━━ RECORDS FOR THE TASK ━━

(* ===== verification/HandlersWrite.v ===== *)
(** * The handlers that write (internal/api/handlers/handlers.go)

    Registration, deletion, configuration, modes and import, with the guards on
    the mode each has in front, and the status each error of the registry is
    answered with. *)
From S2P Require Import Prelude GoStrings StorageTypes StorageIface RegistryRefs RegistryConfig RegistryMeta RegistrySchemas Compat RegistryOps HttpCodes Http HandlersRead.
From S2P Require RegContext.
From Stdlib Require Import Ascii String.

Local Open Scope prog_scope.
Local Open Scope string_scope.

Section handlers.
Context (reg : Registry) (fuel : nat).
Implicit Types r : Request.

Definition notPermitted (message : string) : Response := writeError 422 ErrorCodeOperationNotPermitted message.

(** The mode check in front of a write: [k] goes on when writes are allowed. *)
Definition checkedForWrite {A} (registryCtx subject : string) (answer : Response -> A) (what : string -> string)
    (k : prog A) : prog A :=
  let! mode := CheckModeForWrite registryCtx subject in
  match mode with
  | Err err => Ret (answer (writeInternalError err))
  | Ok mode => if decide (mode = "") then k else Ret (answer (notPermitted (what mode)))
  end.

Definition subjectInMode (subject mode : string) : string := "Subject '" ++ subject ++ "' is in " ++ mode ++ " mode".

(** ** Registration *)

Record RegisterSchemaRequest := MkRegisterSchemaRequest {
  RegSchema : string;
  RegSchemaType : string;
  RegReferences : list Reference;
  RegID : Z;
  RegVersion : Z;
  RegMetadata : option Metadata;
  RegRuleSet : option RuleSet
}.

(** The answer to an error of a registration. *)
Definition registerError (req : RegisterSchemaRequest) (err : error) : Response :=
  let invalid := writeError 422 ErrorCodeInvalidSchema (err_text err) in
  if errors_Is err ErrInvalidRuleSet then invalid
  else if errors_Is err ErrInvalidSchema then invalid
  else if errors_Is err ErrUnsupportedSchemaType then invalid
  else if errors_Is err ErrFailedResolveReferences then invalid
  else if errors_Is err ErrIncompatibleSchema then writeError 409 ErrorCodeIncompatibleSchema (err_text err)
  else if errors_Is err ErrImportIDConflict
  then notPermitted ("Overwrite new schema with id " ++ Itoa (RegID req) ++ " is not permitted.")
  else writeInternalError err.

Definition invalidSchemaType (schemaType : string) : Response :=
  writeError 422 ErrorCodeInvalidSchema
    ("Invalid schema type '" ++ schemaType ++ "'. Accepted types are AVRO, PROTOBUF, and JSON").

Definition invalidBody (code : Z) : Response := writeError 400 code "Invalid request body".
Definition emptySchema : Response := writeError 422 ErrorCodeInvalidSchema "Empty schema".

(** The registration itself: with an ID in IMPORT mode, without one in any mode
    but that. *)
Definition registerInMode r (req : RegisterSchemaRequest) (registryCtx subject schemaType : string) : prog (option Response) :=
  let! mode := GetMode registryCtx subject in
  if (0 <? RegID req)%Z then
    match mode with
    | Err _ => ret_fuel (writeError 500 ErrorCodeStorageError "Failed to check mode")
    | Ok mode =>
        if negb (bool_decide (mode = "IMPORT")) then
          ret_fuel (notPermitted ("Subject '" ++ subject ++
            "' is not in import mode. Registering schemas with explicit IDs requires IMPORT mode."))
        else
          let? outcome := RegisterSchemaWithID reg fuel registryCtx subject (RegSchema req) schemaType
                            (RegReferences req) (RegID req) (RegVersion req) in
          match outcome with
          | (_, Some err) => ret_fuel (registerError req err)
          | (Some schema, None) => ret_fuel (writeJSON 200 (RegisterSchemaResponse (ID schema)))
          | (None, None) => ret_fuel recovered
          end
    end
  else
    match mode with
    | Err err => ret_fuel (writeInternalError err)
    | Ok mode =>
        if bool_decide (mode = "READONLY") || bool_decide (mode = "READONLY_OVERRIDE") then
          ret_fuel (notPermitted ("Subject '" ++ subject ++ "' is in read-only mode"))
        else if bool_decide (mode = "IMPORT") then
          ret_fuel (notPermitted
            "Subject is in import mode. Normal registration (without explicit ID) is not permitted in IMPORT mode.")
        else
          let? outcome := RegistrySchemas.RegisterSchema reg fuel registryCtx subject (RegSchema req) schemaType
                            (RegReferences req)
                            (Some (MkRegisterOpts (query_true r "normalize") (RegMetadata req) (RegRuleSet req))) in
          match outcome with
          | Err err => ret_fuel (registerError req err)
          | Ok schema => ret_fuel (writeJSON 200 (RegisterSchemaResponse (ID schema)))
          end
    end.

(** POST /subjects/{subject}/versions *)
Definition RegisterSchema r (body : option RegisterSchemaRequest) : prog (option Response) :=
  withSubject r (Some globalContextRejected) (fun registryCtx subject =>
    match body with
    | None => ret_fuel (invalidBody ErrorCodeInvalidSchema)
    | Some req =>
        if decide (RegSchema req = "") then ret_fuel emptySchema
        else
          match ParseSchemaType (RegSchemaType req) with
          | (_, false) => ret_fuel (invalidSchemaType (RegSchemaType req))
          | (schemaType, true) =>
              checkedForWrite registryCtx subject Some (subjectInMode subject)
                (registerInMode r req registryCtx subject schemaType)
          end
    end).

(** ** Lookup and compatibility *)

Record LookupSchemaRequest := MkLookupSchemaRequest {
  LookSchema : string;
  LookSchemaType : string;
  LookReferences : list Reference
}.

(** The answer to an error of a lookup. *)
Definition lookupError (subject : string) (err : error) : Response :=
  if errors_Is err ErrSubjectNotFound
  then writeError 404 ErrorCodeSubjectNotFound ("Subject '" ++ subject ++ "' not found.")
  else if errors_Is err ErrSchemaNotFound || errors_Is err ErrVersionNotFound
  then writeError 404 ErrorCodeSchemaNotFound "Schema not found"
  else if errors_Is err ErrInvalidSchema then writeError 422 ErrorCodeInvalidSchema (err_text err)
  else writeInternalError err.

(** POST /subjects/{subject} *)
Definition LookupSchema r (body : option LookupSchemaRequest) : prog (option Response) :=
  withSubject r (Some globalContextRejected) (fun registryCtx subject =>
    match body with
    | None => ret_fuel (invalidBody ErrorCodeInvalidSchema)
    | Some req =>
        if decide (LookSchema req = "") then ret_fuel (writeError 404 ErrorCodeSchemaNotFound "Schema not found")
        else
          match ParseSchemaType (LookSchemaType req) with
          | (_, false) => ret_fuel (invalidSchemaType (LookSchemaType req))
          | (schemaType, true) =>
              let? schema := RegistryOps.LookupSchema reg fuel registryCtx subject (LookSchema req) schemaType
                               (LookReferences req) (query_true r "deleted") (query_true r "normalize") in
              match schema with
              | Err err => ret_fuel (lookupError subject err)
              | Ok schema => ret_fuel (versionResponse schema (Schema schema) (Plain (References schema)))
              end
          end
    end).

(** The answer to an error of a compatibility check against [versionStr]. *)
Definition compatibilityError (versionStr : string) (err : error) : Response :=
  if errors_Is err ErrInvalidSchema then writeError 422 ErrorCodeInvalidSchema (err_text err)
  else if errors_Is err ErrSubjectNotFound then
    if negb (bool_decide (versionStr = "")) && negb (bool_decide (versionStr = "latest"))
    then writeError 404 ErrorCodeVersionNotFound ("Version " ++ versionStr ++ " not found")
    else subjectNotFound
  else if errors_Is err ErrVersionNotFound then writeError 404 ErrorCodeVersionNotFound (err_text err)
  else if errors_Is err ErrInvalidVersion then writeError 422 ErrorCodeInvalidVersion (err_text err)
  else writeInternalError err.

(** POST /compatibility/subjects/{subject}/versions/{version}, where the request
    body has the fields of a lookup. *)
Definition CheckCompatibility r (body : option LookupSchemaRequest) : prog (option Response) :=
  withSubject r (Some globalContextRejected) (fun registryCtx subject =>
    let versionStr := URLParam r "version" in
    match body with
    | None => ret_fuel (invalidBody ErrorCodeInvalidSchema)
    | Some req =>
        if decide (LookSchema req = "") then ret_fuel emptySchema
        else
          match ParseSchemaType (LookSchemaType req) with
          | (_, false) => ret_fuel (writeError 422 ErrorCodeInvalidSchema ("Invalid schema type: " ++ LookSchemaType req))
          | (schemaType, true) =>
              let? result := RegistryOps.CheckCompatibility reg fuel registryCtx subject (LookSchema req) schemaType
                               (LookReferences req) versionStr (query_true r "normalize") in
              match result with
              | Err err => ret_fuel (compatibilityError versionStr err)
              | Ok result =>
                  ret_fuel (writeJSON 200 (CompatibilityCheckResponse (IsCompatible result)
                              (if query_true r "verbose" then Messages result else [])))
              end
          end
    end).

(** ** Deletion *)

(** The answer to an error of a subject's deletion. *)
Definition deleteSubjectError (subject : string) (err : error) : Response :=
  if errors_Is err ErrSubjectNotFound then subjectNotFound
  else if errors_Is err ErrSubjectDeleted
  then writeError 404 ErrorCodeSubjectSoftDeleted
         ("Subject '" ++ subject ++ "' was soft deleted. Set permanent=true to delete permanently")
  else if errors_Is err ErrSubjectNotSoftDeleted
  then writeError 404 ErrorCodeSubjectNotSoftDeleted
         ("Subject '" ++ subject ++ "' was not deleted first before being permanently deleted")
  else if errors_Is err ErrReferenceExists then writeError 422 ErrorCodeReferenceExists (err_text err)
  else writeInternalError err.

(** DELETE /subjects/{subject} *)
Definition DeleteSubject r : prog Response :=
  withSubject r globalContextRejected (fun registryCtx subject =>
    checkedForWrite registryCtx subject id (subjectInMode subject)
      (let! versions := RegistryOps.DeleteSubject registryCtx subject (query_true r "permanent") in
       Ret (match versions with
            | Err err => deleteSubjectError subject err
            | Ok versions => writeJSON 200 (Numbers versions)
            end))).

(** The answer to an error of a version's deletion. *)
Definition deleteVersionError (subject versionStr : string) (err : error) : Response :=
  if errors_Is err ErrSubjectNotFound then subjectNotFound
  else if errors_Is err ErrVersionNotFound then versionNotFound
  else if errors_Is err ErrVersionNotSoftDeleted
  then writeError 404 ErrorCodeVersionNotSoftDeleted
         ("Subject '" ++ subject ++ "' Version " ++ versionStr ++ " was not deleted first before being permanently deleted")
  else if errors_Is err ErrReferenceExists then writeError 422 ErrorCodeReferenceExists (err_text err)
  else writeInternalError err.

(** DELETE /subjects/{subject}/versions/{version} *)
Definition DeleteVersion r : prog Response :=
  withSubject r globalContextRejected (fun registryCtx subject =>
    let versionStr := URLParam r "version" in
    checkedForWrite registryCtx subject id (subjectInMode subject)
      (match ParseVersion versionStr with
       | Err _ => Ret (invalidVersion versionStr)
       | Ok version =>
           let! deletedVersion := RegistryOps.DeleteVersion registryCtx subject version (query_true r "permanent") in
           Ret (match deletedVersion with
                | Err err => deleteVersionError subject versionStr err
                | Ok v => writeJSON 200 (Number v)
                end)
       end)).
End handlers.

━━━

What is asked for is an exact copy of the lines above from the one containing "else subjectNotFound" through the one containing "match result with", and only those.

    else subjectNotFound
  else if errors_Is err ErrVersionNotFound then writeError 404 ErrorCodeVersionNotFound (err_text err)
  else if errors_Is err ErrInvalidVersion then writeError 422 ErrorCodeInvalidVersion (err_text err)
  else writeInternalError err.

(** POST /compatibility/subjects/{subject}/versions/{version}, where the request
    body has the fields of a lookup. *)
Definition CheckCompatibility r (body : option LookupSchemaRequest) : prog (option Response) :=
  withSubject r (Some globalContextRejected) (fun registryCtx subject =>
    let versionStr := URLParam r "version" in
    match body with
    | None => ret_fuel (invalidBody ErrorCodeInvalidSchema)
    | Some req =>
        if decide (LookSchema req = "") then ret_fuel emptySchema
        else
          match ParseSchemaType (LookSchemaType req) with
          | (_, false) => ret_fuel (writeError 422 ErrorCodeInvalidSchema ("Invalid schema type: " ++ LookSchemaType req))
          | (schemaType, true) =>
              let? result := RegistryOps.CheckCompatibility reg fuel registryCtx subject (LookSchema req) schemaType
                               (LookReferences req) versionStr (query_true r "normalize") in
              match result with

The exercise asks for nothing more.